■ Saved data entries
= Beginning of Section =

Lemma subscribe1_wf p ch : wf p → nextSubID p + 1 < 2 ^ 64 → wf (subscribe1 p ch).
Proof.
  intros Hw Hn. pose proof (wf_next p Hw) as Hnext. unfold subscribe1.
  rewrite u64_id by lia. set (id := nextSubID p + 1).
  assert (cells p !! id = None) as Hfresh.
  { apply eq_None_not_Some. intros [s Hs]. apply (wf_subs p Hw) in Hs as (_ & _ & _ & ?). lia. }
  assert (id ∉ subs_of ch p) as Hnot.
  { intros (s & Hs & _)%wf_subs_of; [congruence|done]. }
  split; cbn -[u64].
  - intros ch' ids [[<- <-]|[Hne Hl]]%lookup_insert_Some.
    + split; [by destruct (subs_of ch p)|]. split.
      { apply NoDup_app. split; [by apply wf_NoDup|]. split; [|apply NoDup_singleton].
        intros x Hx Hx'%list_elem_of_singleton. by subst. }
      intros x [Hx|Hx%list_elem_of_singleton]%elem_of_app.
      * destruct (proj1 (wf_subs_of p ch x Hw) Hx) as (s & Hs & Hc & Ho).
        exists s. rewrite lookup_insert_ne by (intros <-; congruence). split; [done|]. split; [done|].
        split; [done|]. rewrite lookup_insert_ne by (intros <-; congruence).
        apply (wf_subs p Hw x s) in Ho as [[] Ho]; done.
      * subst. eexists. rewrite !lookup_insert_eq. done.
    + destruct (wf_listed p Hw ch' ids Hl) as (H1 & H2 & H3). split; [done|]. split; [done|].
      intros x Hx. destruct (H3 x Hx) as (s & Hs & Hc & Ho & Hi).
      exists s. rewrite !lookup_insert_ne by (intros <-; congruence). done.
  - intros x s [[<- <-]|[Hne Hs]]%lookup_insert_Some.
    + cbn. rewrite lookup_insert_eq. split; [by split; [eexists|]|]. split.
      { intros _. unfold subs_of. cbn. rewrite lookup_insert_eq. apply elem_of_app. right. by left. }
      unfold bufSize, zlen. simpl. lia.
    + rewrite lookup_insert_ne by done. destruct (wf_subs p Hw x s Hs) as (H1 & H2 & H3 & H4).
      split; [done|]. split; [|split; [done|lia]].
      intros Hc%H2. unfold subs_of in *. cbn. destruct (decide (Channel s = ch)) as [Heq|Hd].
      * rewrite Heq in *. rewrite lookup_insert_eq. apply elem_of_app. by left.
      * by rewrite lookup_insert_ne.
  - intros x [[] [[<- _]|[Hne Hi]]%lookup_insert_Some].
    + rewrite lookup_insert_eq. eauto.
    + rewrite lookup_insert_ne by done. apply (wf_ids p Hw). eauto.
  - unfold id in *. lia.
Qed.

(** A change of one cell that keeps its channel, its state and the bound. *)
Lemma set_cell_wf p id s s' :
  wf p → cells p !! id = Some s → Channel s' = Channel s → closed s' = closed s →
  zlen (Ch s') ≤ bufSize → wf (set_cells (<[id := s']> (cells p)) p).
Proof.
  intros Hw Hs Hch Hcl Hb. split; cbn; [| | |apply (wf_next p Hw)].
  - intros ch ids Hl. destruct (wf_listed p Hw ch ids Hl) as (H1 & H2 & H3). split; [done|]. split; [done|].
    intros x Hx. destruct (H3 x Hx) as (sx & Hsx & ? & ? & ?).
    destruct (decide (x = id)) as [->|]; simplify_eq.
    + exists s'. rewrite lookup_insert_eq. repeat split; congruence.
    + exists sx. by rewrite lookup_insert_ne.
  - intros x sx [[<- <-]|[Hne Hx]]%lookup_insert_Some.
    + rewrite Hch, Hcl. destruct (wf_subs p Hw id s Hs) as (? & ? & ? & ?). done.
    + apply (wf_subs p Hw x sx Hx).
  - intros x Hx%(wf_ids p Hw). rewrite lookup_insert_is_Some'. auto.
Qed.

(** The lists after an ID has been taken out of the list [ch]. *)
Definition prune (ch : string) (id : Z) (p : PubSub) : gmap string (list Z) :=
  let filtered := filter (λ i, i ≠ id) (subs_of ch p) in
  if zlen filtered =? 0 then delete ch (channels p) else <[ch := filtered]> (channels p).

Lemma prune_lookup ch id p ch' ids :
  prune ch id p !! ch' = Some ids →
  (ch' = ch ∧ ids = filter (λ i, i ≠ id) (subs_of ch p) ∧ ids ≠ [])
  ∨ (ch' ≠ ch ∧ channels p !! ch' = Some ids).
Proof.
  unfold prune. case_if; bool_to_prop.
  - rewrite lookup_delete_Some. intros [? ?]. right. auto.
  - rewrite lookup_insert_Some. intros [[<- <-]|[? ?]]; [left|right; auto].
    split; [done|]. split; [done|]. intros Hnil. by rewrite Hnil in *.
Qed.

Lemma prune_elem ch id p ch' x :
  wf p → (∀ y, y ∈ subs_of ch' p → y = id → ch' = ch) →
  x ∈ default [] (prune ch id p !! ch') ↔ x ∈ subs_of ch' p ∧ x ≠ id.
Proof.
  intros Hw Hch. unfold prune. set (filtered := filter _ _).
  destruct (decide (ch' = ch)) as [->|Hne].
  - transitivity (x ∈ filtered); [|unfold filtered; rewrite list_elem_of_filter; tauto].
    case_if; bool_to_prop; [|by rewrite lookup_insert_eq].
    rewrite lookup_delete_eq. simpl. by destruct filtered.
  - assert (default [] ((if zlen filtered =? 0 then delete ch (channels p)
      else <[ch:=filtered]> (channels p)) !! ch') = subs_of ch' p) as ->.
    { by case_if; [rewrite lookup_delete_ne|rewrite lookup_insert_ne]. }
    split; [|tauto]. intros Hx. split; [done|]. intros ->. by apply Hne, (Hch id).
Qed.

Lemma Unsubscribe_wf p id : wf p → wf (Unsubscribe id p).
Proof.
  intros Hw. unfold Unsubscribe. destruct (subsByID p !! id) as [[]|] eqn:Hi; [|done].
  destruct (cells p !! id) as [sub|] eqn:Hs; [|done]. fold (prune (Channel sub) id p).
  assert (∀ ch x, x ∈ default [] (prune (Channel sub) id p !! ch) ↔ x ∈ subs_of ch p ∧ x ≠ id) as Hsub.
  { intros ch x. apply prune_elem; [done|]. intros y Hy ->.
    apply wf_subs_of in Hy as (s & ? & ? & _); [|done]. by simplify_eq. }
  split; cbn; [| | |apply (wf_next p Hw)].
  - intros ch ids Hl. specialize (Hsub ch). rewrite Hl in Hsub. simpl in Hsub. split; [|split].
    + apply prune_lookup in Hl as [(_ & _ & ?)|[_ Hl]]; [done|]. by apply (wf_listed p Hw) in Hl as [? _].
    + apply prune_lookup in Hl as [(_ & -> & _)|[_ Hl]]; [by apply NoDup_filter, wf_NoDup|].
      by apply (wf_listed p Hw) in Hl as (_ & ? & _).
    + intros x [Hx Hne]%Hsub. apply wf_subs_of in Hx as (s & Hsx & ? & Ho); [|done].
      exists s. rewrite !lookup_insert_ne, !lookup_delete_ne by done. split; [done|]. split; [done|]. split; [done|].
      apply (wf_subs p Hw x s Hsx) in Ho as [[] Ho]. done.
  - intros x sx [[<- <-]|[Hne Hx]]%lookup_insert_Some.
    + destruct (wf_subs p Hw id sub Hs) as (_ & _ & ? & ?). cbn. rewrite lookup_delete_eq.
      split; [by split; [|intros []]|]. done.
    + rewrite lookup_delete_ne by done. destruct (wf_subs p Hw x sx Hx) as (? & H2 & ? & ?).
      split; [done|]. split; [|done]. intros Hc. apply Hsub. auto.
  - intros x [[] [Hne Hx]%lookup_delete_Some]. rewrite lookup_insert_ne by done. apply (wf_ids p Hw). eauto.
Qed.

= End of Section =

■ What the task asks
Above are records; repeat only the lines starting at the line with "Lemma set_cell_wf p" and ending at the line with "- rewrite lookup_delete_Some.", exactly as they appear, both included.

■ Answer box
Lemma set_cell_wf p id s s' :
  wf p → cells p !! id = Some s → Channel s' = Channel s → closed s' = closed s →
  zlen (Ch s') ≤ bufSize → wf (set_cells (<[id := s']> (cells p)) p).
Proof.
  intros Hw Hs Hch Hcl Hb. split; cbn; [| | |apply (wf_next p Hw)].
  - intros ch ids Hl. destruct (wf_listed p Hw ch ids Hl) as (H1 & H2 & H3). split; [done|]. split; [done|].
    intros x Hx. destruct (H3 x Hx) as (sx & Hsx & ? & ? & ?).
    destruct (decide (x = id)) as [->|]; simplify_eq.
    + exists s'. rewrite lookup_insert_eq. repeat split; congruence.
    + exists sx. by rewrite lookup_insert_ne.
  - intros x sx [[<- <-]|[Hne Hx]]%lookup_insert_Some.
    + rewrite Hch, Hcl. destruct (wf_subs p Hw id s Hs) as (? & ? & ? & ?). done.
    + apply (wf_subs p Hw x sx Hx).
  - intros x Hx%(wf_ids p Hw). rewrite lookup_insert_is_Some'. auto.
Qed.

(** The lists after an ID has been taken out of the list [ch]. *)
Definition prune (ch : string) (id : Z) (p : PubSub) : gmap string (list Z) :=
  let filtered := filter (λ i, i ≠ id) (subs_of ch p) in
  if zlen filtered =? 0 then delete ch (channels p) else <[ch := filtered]> (channels p).

Lemma prune_lookup ch id p ch' ids :
  prune ch id p !! ch' = Some ids →
  (ch' = ch ∧ ids = filter (λ i, i ≠ id) (subs_of ch p) ∧ ids ≠ [])
  ∨ (ch' ≠ ch ∧ channels p !! ch' = Some ids).
Proof.
  unfold prune. case_if; bool_to_prop.
  - rewrite lookup_delete_Some. intros [? ?]. right. auto.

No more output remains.